Romney grasped the toughest issue – how to reform entitlements to avoid a fiscal catastrophe – and he sketched out a sophisticated way to address it.
So we had a giant financial crash in 2008 that necessitated a bailout costing a minimum of nearly $5 trillion and perhaps ultimately costing $10 trillion more, we have foreclosure crisis with more than million people a year losing their homes, and we have a burgeoning European debt disaster that threatens to devastate the global financial system – and the chief issue facing the country, according to Brooks and the Times, is reforming the entitlement system?

The column goes on to throw bouquets on Romney’s plan to semi-privatize Medicare and Social Security. Romney’s ideas are not as draconian as Paul Ryan's, but they do pave the way for Wall Street’s ultimate goal – full privatization of Social Security and Medicare.

Think about what such reforms might mean. Your typical Medicare/Social Security recipient might already have been ripped off three different ways in this era.

He might have been sold a crappy mortgage or a refi by a Countrywide-type firm (which often targeted the elderly). He might then also have unwittingly become an investor in such mortgages and seen the value of his retirement holdings devastated (many of the banks sold their crappy mortgage-backed securities to state pension funds).

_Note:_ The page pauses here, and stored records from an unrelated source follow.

Definition raised (s : PathData) (m : Metric) : list Intervention :=
  if violates s m then [expected s m] else [].

(** ** The description formats *)

Definition percentage (m : Metric) : bool :=
  match m with
  | Volatility | Sentiment | Anomaly => true
  | Liquidity | Latency => false
  end.

(** The display precision as the specification words it: percentages with
    one decimal, the currency amount and the latency with none. *)
Definition display_decimals (m : Metric) : nat :=
  if percentage m then 1%nat else 0%nat.

(** The precision the evaluator formats with. *)
Definition description_decimals (m : Metric) : nat :=
  match m with
  | Volatility => 1%nat
  | Liquidity | Latency | Sentiment | Anomaly => 0%nat
  end.

(** The number that is printed: percentages are scaled by 100. *)
Definition printed (m : Metric) (s : PathData) : JS.number :=
  let x := JS.ToNumber (field m s) in
  if percentage m then JS.mul x (JS.int 100) else x.

(** The text that follows the number in the description of metric [m]. *)
Definition closing (m : Metric) : string :=
  match m with
  | Volatility => "%). Memerlukan Chronos Executor (CE) Lock."
  | Liquidity => ". Memerlukan injeksi dana/stabilisasi."
  | Latency => "ms). Memerlukan realokasi sumber daya I/O."
  | Sentiment => "%). Memerlukan Narasi Frame Shift Otomatis."
  | Anomaly => "%). Memerlukan Recursive Resonance Alert (RRA)."
  end.
Record t := mk {
  JCC : JccType;
  self : NodeId;
  m_condition : FlagExpressionNode.t Alloc;
  m_trueExpression : Node.t Alloc;
  m_falseExpression : Node.t Alloc
}.

(** The constructor (lines 116-126) only runs [Node(tree)] and binds the
    three references. *)
Definition new (jcc : JccType) (condition : FlagExpressionNode.t Alloc)
           (trueExpression falseExpression : Node.t Alloc) : M Alloc t :=
  id <- NodeBase_new ;;
  ret (mk jcc id condition trueExpression falseExpression).

(** [ConditionalNode<T, JCC>::LabelSubtree] (lines 129-141); the argument
    is not used. *)
Definition LabelSubtree (this : t) (isLeftChild : bool) : M Alloc N :=
  condition <- Node.LabelSubtree (FlagExpressionNode.base (m_condition this)) true ;;
  trueExpression <- Node.LabelSubtree (m_trueExpression this) true ;;
  falseExpression <- Node.LabelSubtree (m_falseExpression this) true ;;
  setRegisterCount (self this)
    (N.max condition (N.max trueExpression falseExpression)) ;;;
  getRegisterCount (self this).

(** [ConditionalNode<T, JCC>::CodeGenValue] (lines 157-196). *)
Definition CodeGenValue (this : t) : M Alloc Storage :=
  FlagExpressionNode.CodeGenFlags (m_condition this) ;;;
  l1 <- AllocateLabel ;;
  emit (EmitConditionalJump (JCC this) l1) ;;;
  falseValue <- Node.CodeGen (m_falseExpression this) ;;
  rFalse <- ConvertToDirect falseValue true ;;
  l2 <- AllocateLabel ;;
  emit (Jmp l2) ;;;
  emit (PlaceLabel l1) ;;;
  trueValue <- Node.CodeGen (m_trueExpression this) ;;
  rTrue <- ConvertToDirect trueValue false ;;
  (if negb (IsSameHardwareRegister rTrue rFalse)
   then emit (Emit OpCode.Mov rFalse rTrue)
   else ret tt) ;;;
  emit (PlaceLabel l2) ;;;
  ret falseValue.

End Class.
Arguments t Alloc : clear implicits.
End ConditionalNode.

(* ===================================================================== *)
(** ** [RelationalOperatorNode<T, JCC>] *)
(* ===================================================================== *)

Module RelationalOperatorNode.
Section Class.
Context {Alloc : Type} `{!TreeOps Alloc}.

Record t := mk {
  JCC : JccType;
  self : NodeId;
  m_left : Node.t Alloc;
  m_right : Node.t Alloc
}.

(** The constructor (lines 204-214). *)
Definition new (jcc : JccType) (left right : Node.t Alloc) : M Alloc t :=
  id <- NodeBase_new ;;
  IncrementParentCount (Node.GetId left) ;;;
  IncrementParentCount (Node.GetId right) ;;;
  ret (mk jcc id left right).

(** [RelationalOperatorNode<T, JCC>::LabelSubtree] (lines 217-227). *)
Definition LabelSubtree (this : t) (isLeftChild : bool) : M Alloc N :=
  left <- Node.LabelSubtree (m_left this) true ;;
  right <- Node.LabelSubtree (m_right this) false ;;
  setRegisterCount (self this) (ComputeRegisterCount left right) ;;;
  getRegisterCount (self this).
(** * Dynamic dashboard query engine: filter translation, join planning,
      aggregation and result enhancement

    A shallow embedding of the planning and translation core of the two
    backends of the repository:

    - the document backend ([Dynamic-Dashboard-MongoDB]): [operators.js],
      [filterBuilder.js], [joinPlanner.js], [relations.js] and the [/query]
      handler with [enhanceResultsWithJoinedFields] of [server.js];
    - the tabular backend ([Dynamic-Dashboard-SQL]): [filterBuilderSQL.js],
      [joinPlanner.js], [sqlQueryBuilder.js] and the [/query] handler of
      [server.js].

    JavaScript values are a closed inductive type; objects are association
    lists in enumeration order; exceptions are an error monad; the database
    drivers are oracles (section variables). *)

From Stdlib Require Import String Ascii List ZArith NArith Bool Arith Lia.
From Stdlib Require Import DecimalString.
Import ListNotations.
Local Open Scope list_scope.
Local Open Scope string_scope.

Set Implicit Arguments.

(* ================================================================== *)
(** * JavaScript values *)
(* ================================================================== *)

(** A string is a sequence of code units; the model keeps the code units
    0..255, one [ascii] each. *)

(** [VNum z] is a number literal of the request or of a stored document
    (integers only); [VNumber s] is the value of [Number(s)] for a numeric
    string [s], kept symbolic; [VObjectId h] is [new ObjectId(h)];
    [VDate s] is [new Date(s)] for a string the runtime parses;
    [VBuiltin k] is the member [k] that every plain object inherits from
    [Object.prototype]. *)
Unset Elimination Schemes.
Inductive jsval : Type :=
  | VUndefined
  | VNull
  | VBool (b : bool)
  | VNum (z : Z)
  | VNumber (s : string)
  | VStr (s : string)
  | VObjectId (hex : string)
  | VDate (s : string)
  | VArr (items : list jsval)
  | VObj (props : list (string * jsval))
  | VBuiltin (name : string).
Set Elimination Schemes.

(** What of the JavaScript runtime the code depends on and the model leaves
    open: which strings [new Date] parses, and which numeric strings
    convert to [0]. *)
Class JSRuntime := {
    DateValid : string -> bool;
    NumberIsZero : string -> bool
}.

(** ** Exceptions *)

Inductive jserror : Type :=
  | JsError (msg : string)
  | JsTypeError (msg : string).

Definition message (e : jserror) : string :=
  match e with JsError m => m | JsTypeError m => m end.

(** The outcome of running a piece of the program: a value, an exception,
    or [Beyond] when the run leaves what is modelled of JavaScript (a call
    of an [Object.prototype] member, a write to [Object.prototype]). *)
Inductive result (A : Type) : Type :=
  | Ok (a : A)
  | Throw (e : jserror)
  | Beyond.
Arguments Ok {A} a.
Arguments Throw {A} e.
Arguments Beyond {A}.

Definition bind {A B} (r : result A) (k : A -> result B) : result B :=
  match r with Ok a => k a | Throw e => Throw e | Beyond => Beyond end.

Notation "x <- r ;; k" := (bind r (fun x => k))
  (at level 61, r at next level, right associativity).

(** What a database driver answers: a value, or the message of the error it
    raises. *)
Inductive reply (A : Type) : Type :=
  | Answer (a : A)
  | Failure (msg : string).
Arguments Answer {A} a.
Arguments Failure {A} msg.

(** [await] of a driver call: a failure is thrown. *)
Definition await {A} (r : reply A) : result A :=
  match r with Answer a => Ok a | Failure m => Throw (JsError m) end.

(** [for (const x of xs) body(x)] over a state [S]; the first exception
    leaves the loop. *)
Fixpoint forEachM {A S} (body : S -> A -> result S) (xs : list A) (s : S)
  : result S :=
  match xs with
  | [] => Ok s
  | x :: xs' => s' <- body s x ;; forEachM body xs' s'
  end.

(* ================================================================== *)
(** * Strings *)
(* ================================================================== *)

Definition chars (s : string) : list ascii := list_ascii_of_string s.
Definition text (l : list ascii) : string := string_of_list_ascii l.

Fixpoint prefixb (p s : list ascii) : bool :=
  match p, s with
  | [], _ => true
  | a :: p', b :: s' => Ascii.eqb a b && prefixb p' s'
  | _ :: _, [] => false
  end.

(** [s.startsWith(p)] *)
Definition startsWith (s p : string) : bool := prefixb (chars p) (chars s).

Fixpoint includesb (p s : list ascii) : bool :=
  prefixb p s || match s with [] => false | _ :: s' => includesb p s' end.

(** [s.includes(p)] *)
Definition includes (s p : string) : bool := includesb (chars p) (chars s).

(** [parts.join(sep)] *)
Fixpoint join (sep : string) (parts : list string) : string :=
  match parts with
  | [] => ""
  | [p] => p
  | p :: rest => p ++ sep ++ join sep rest
  end.

Definition isDigit (c : ascii) : bool :=
  let n := nat_of_ascii c in ((48 <=? n) && (n <=? 57))%nat.

Definition isHexDigit (c : ascii) : bool :=
  let n := nat_of_ascii c in
  isDigit c || ((97 <=? n) && (n <=? 102))%nat || ((65 <=? n) && (n <=? 70))%nat.

(** WhiteSpace and LineTerminator code units below 256: TAB, LF, VT, FF,
    CR, SP, NBSP. *)
Definition isWhiteSpace (c : ascii) : bool :=
  let n := nat_of_ascii c in
  (((9 <=? n) && (n <=? 13)) || (n =? 32) || (n =? 160))%nat.

Fixpoint trimStart (s : list ascii) : list ascii :=
  match s with
  | c :: r => if isWhiteSpace c then trimStart r else s
  | [] => []
  end.

Fixpoint trimEnd (s : list ascii) : list ascii :=
  match s with
  | [] => []
  | c :: r =>
      match trimEnd r with
      | [] => if isWhiteSpace c then [] else [c]
      | r' => c :: r'
      end
  end.

(** [s.trim()] *)
Definition trim (s : string) : string := text (trimEnd (trimStart (chars s))).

Lastly, if he paid taxes, he saw part of his tax money go to pay off the bets the banks made against these same mortgages.

So now that Wall Street has ripped off this segment of society three times, it makes all the sense in the world that Mitt Romney – a former Wall Street superstar who was a chief architect of the modern executive-compensation-driven corporation – is coming back and telling us that we need to cut their Medicare and Social Security benefits in order to defray the cost of the previous three scams.

...

Advocating the turning over of Social Security management to Wall Street after the 2008 crash is a little like asking Paris Hilton to pilot Air Force One, or tabbing Charlie Sheen to manage the inventory of a hospital pharmacy – completely nuts, but to David Brooks, that makes Mitt Romney the “serious” candidate.
Again, go and read the original post to get the whole article as well as the embedded links to referenced material. It is well worth your while.

It is utterly depressing to read Matt Taibbi's exposés. But it is essential reading. The only way to stop the rot, corruption, and criminality is to understand what is happening and individually decide "enough!" and then band together through democratic agitation to stop the agenda to destroy the bottom 99%. The Occupy Wall Street is but one manifestation of what is needed. Much more is needed. Democracy is messy, it is slow to get riled, and it works in mysterious ways, but it is the only tool guaranteed to effect real change. The idiots calling for "revolution" are asking for blood on the streets and failure. Real change is slow, painful, and democratic.